Juvêncio é um quase-vizinho cujo sucesso profissional acompanhei de perto, visto que nos encontramos com freqüência na mesma padaria, na mesma agência bancária, no mesmo botequim.
Juvêncio exerce a nebulosa função de “produtor cultural”, sempre a braços com projetos que vão de musicais para o teatro até gravação de CDs evangélicos, de simpósios sobre psicanálise até festas de debutantes.
Solteiro, morava, quando o conheci, num quarto-e-sala modesto, mas agora mora numa das melhores coberturas das redondezas e acaba de comprar, “na planta”, afiançou-me, um apartamento na Barra com quatro suítes.
Juvêncio é um dos expoentes de uma cultura que, aqui no Rio, se auto-define com o lema “quem não deve, não tem”. Dias atrás compartilhamos no bar alguns chopes, acompanhados por cubinhos de provolone espetados em palitos, e Juvêncio saiu-se com esta pérola:
-- Adoro essas coisas pobres. O pessoal diz que eu sou esnobe, mas eu também sou sentimental, adoro me lembrar daquele tempo quando a gente se conheceu, quando a gente vinha aqui, como dois pés rapados.
Lembrei-lhe que eu continuava a “vir ali”, e continuava pé rapado, e ele rebateu:
-- Que é isso, BT. Você é poeta, é paraíba... Tem mais é que gostar dessas coisas mesmo.
O sistema que mantém Juvêncio à tona é simples. Ele ficou um tempo na pindaíba, sem poder pagar os seus numerosos cartões de crédito. No começo, pagava uns com os outros, numa prestidigitação financeira que nunca entendi, mas que ele me asseverou ser possível. Depois, chegou à conclusão de que era muito mais fácil acumular a dívida, fazer todo mês o famoso “Pagamento Mínimo” e deixar que o futuro se encarregasse do problema.
Como a dívida não parava de aumentar, em breve ele estava pagando de juros o mesmo que pagava de despesa total um ano antes. Começou a recorrer aos Bancos, e em breve fazia com eles o que fazia com os cartões: para pagar o empréstimo do banco A levantava uma grana no banco B, e daí a um tempo pagava o B pegando dinheiro em C...

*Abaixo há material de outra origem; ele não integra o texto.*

(** * scripts/prepare_docs.py: copying the README into the documentation index

    The script is three lines of Python:

      ROOT = Path(__file__).parent.parent

      def prepare_index_file() -> None:
          (ROOT / "docs" / "index.md").write_text((ROOT / "README.md").read_text())

      def main() -> None:
          prepare_index_file()

    Everything it does happens inside [pathlib] and the text layer of [io], so
    the development first embeds the part of those the script relies on:

    - text I/O: a file holds bytes; [read_text] decodes them with the locale's
      encoding and applies universal-newline translation, [write_text]
      translates line feeds to [os.linesep] and encodes;
    - pure paths: [Path(s)], [p.parent], [p / s];
    - the file system: a finite map from locations to files and directories,
      a current working directory, and the kernel's path walk with its errors;
    - exceptions, as the outcome of a computation.

    Scope of the model: POSIX path flavour, regular files and directories, no
    access control, one process, and a file that was opened is read or
    written to its end. Every location holds a file of its own, except in
    [Linked], where a regular file can go by several names. *)

From Stdlib Require Import NArith ZArith Lia.
From Stdlib Require Import Strings.Byte Strings.Ascii.
From stdpp Require Import gmap strings list.

Local Open Scope N_scope.

(** ** Bytes and text *)

Module Text.

(** A Python [str] is a sequence of code points, a [bytes] a sequence of
    octets. *)
Definition text := list N.
Definition bytes := list byte.

#[global] Instance byte_eq_dec : EqDecision byte := Byte.byte_eq_dec.

Definition CR : N := 13.
Definition LF : N := 10.
Definition byte_CR : byte := x0d.
Definition byte_LF : byte := x0a.

(** Line-ending translation, over any alphabet with a carriage return and a
    line feed: the same functions serve for code points (what the text layer
    does) and for octets (to say what ends up on disk). *)
Section newlines.
Context {A : Type} `{EqDecision A} (cr lf : A).

(** [newline=None] on input: "\r\n" and a lone "\r" both become "\n". *)
Fixpoint translate_in (s : list A) : list A :=
  match s with
  | [] => []
  | c :: s' =>
      if decide (c = cr) then
        lf :: match s' with
              | [] => []
              | c' :: s'' =>
                  if decide (c' = lf) then translate_in s'' else translate_in s'
              end
      else c :: translate_in s'
  end.

(** [newline=None] on output: every "\n" becomes the separator [sep]. *)
Definition translate_out (sep : list A) (s : list A) : list A :=
  flat_map (fun c => if decide (c = lf) then sep else [c]) s.
End newlines.

(** [os.linesep]. *)
Inductive line_separator := sep_LF | sep_CRLF.

Definition linesep_text (l : line_separator) : text :=
  match l with sep_LF => [LF] | sep_CRLF => [CR; LF] end.

Definition linesep_bytes (l : line_separator) : bytes :=
  match l with sep_LF => [byte_LF] | sep_CRLF => [byte_CR; byte_LF] end.

(** What [TextIOWrapper.read] hands back for decoded text [s]. *)
Definition universal_newlines (s : text) : text := translate_in CR LF s.

(** What [TextIOWrapper.write] passes to the encoder for text [s]. *)
Definition write_newlines (l : line_separator) (s : text) : text :=
  translate_out LF (linesep_text l) s.

(** The same normalisation read off the stored octets: every line ending of
    [b], whichever of "\r\n", "\r", "\n" it is, becomes the separator. *)
Definition normalize_line_endings (l : line_separator) (b : bytes) : bytes :=
  translate_out byte_LF (linesep_bytes l) (translate_in byte_CR byte_LF b).

(** A text encoding, as [codecs] presents one: strict [encode] and [decode],
    where [None] stands for UnicodeEncodeError and UnicodeDecodeError. *)
Class Codec := {
  encode : text -> option bytes;
  decode : bytes -> option text
}.

(** The encodings the results below hold for: stateless, one-to-one, and
    extending ASCII. Encoding goes character by character, decoding inverts
    it, and the octets 0x0D and 0x0A occur only as carriage return and line
    feed. UTF-8, ISO-8859-1 and ASCII are proved to be such. *)
Class Lawful (codec : Codec) : Prop := {
  encode_nil : encode [] = Some [];
  encode_cons : forall c s,
    encode (c :: s) =
      match encode [c], encode s with
      | Some b1, Some b2 => Some (b1 ++ b2)
      | _, _ => None
      end;
  decode_encode : forall b s, decode b = Some s -> encode s = Some b;
  encode_decode : forall s b, encode s = Some b -> decode b = Some s;
  encode_CR : encode [CR] = Some [byte_CR];
  encode_LF : encode [LF] = Some [byte_LF];
  encode_other : forall c b,
    encode [c] = Some b → c ≠ CR → c ≠ LF →
    b ≠ [] ∧ (byte_CR ∉ b) ∧ (byte_LF ∉ b)
}.

(** The three encodings modelled: what they do to one code point, and their
    strict decoders. *)

Definition octet (n : N) : byte := default x00 (Byte.of_N n).

Definition encode_with (enc1 : N -> option bytes) : text -> option bytes :=
  fix go (s : text) : option bytes :=
    match s with
    | [] => Some []
    | c :: s' =>
        match enc1 c, go s' with
        | Some b1, Some b2 => Some (b1 ++ b2)
        | _, _ => None
        end
    end.

(** ASCII: code points below 128, one octet each. *)
Definition ascii_encode1 (c : N) : option bytes :=
  if c <? 128 then Some [octet c] else None.

Definition ascii_encode : text -> option bytes := encode_with ascii_encode1.

Fixpoint ascii_decode (b : bytes) : option text :=
  match b with
  | [] => Some []
  | x :: b' =>
      if Byte.to_N x <? 128
      then match ascii_decode b' with Some s => Some (Byte.to_N x :: s) | None => None end
      else None
  end.

(** ISO-8859-1: code points below 256, one octet each; every octet decodes. *)
Definition latin1_encode1 (c : N) : option bytes :=
  if c <? 256 then Some [octet c] else None.

Definition latin1_encode : text -> option bytes := encode_with latin1_encode1.

Definition latin1_decode (b : bytes) : option text := Some (map Byte.to_N b).

(** UTF-8 (RFC 3629, as CPython's strict codec): one to four octets per code
    point, shortest form only, no surrogates, nothing above U+10FFFF. *)
Definition is_surrogate (c : N) : bool := (0xD800 <=? c) && (c <=? 0xDFFF).

Definition utf8_encode1 (c : N) : option bytes :=
  if c <? 0x80 then Some [octet c]
  else if c <? 0x800 then
    Some [octet (0xC0 + c / 64); octet (0x80 + c mod 64)]
  else if c <? 0x10000 then
    if is_surrogate c then None
    else Some [octet (0xE0 + c / 4096); octet (0x80 + (c / 64) mod 64);
               octet (0x80 + c mod 64)]
  else if c <? 0x110000 then
    Some [octet (0xF0 + c / 262144); octet (0x80 + (c / 4096) mod 64);
          octet (0x80 + (c / 64) mod 64); octet (0x80 + c mod 64)]
  else None.

Definition utf8_encode : text -> option bytes := encode_with utf8_encode1.

(** A continuation octet is 10xxxxxx; its payload is the low six bits. *)
Definition is_cont (x : byte) : bool :=
  (0x80 <=? Byte.to_N x) && (Byte.to_N x <? 0xC0).

Definition payload (x : byte) : N := Byte.to_N x - 0x80.

Definition accept (lo : N) (c : N) (rest : option text) : option text :=
  if (lo <=? c) && (c <? 0x110000) && negb (is_surrogate c)
  then match rest with Some s => Some (c :: s) | None => None end
  else None.

Fixpoint utf8_decode (b : bytes) : option text :=
  match b with
  | [] => Some []
  | x0 :: b1 =>
      let n0 := Byte.to_N x0 in
      if n0 <? 0x80 then
        match utf8_decode b1 with Some s => Some (n0 :: s) | None => None end
      else if n0 <? 0xC0 then None
      else if n0 <? 0xE0 then
        match b1 with
        | x1 :: b2 =>
            if is_cont x1
            then accept 0x80 ((n0 - 0xC0) * 64 + payload x1) (utf8_decode b2)
            else None
        | _ => None
        end
      else if n0 <? 0xF0 then
        match b1 with
        | x1 :: (x2 :: b3) as b2 =>
            if is_cont x1 && is_cont x2
            then accept 0x800
                   ((n0 - 0xE0) * 4096 + payload x1 * 64 + payload x2)
                   (utf8_decode b3)
            else None
        | _ => None
        end
      else if n0 <? 0xF8 then
        match b1 with
        | x1 :: (x2 :: (x3 :: b4) as b3) as b2 =>
            if is_cont x1 && is_cont x2 && is_cont x3
            then accept 0x10000
                   ((n0 - 0xF0) * 262144 + payload x1 * 4096
                    + payload x2 * 64 + payload x3)
                   (utf8_decode b4)
            else None
        | _ => None
        end
      else None
  end.

Definition ascii : Codec := {| encode := ascii_encode; decode := ascii_decode |}.
Definition latin1 : Codec := {| encode := latin1_encode; decode := latin1_decode |}.
Definition utf8 : Codec := {| encode := utf8_encode; decode := utf8_decode |}.

End Text.

Export Text.

(** ** Pure paths *)

Module pathlib.

(** A [PurePosixPath]: whether it is anchored at the root, and its
    components. ".." is kept as a component, "." and empty components are
    dropped by the parser, as pathlib does. *)
Record PurePath := { absolute : bool; parts : list string }.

A dívida que Juvêncio acumulou nos últimos anos é mais dinheiro do que eu ganhei em toda minha vida. Ele parece viver segundo a sábia frase atribuída a Getúlio Vargas: “Dívida velha não se paga. E dívida nova deixa-se envelhecer”.
Juvêncio vive numa bolha irreal de prosperidade, como aliás vive a maioria dos países do mundo, desde o Brasil até os EUA. Tudo na economia de hoje é pago com cheques pré-datados para 2050 ou coisa parecida. Os outros aceitam nossos cheques sem fundos, nós aceitamos os deles, e a economia avança aos trambolhões, alimentada por esse placebo financeiro em que todos fingem acreditar.
Me lembra os velhos tempos em que a gente bebia no Bar de Benedito, na Rua João Pessoa, todo mundo liso que só um muçu. Quando pedíamos a conta, ela ultrapassava em muito o que tínhamos nos bolsos, e, como não tínhamos com que pagar, o jeito era pedir mais um galeto-na-brasa e uma rodada de cervejas. Quem não deve não come.